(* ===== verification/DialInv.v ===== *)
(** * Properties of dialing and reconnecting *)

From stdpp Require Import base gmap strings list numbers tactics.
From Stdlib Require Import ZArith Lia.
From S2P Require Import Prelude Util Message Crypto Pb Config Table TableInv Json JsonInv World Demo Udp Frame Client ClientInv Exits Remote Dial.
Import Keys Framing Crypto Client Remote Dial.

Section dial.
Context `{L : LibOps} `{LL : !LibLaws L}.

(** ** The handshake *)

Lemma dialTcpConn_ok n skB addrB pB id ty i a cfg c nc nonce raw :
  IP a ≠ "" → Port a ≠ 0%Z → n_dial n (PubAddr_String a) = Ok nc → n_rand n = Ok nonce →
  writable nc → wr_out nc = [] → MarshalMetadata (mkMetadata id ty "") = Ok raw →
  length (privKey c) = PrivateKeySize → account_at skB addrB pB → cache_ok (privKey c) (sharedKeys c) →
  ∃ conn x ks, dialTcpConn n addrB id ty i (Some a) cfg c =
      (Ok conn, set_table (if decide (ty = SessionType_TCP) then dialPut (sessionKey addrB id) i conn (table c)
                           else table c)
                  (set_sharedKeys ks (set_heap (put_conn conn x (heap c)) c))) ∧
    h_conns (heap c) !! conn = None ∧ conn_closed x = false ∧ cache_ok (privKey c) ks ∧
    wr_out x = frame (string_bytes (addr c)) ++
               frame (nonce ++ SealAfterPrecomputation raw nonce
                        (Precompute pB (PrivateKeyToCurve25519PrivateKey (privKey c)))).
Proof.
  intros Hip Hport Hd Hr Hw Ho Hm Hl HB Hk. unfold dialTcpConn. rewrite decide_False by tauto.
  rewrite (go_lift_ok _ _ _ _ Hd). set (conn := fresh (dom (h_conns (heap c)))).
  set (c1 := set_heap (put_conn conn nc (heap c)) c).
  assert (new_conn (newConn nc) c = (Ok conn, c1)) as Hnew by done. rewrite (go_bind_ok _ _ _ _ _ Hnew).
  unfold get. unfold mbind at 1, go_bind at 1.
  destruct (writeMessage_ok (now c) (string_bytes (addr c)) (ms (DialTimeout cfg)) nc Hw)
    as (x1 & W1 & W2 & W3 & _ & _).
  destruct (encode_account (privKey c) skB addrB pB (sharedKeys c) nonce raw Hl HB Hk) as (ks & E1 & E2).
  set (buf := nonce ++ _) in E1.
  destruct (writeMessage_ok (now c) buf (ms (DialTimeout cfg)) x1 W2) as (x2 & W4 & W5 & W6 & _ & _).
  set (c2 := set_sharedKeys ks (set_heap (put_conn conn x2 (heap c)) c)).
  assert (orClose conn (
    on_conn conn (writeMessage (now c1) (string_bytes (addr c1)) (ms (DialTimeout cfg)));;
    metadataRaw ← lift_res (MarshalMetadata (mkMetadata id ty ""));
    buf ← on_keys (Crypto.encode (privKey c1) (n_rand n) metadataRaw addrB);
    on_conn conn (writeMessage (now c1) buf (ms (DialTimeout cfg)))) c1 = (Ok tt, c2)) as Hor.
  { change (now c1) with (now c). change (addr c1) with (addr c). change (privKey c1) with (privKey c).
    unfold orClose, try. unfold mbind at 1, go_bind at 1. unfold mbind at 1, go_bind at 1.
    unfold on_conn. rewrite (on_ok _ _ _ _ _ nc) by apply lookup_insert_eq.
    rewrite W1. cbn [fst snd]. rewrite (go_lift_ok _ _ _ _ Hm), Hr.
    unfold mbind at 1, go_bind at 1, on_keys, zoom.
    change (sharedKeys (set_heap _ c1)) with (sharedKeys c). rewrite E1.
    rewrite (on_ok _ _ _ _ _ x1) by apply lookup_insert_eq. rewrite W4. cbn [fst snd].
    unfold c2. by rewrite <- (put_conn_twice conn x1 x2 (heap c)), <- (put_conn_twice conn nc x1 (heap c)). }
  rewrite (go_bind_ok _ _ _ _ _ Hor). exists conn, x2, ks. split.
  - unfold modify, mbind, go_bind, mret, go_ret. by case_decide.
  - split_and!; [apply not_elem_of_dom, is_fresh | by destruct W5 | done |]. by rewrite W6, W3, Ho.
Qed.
☆ ☆ ☆ ☆ ☆
◆ **Work item**
Give only the number of lines in the records that contain the string "orClose".

◆ **Response below**
2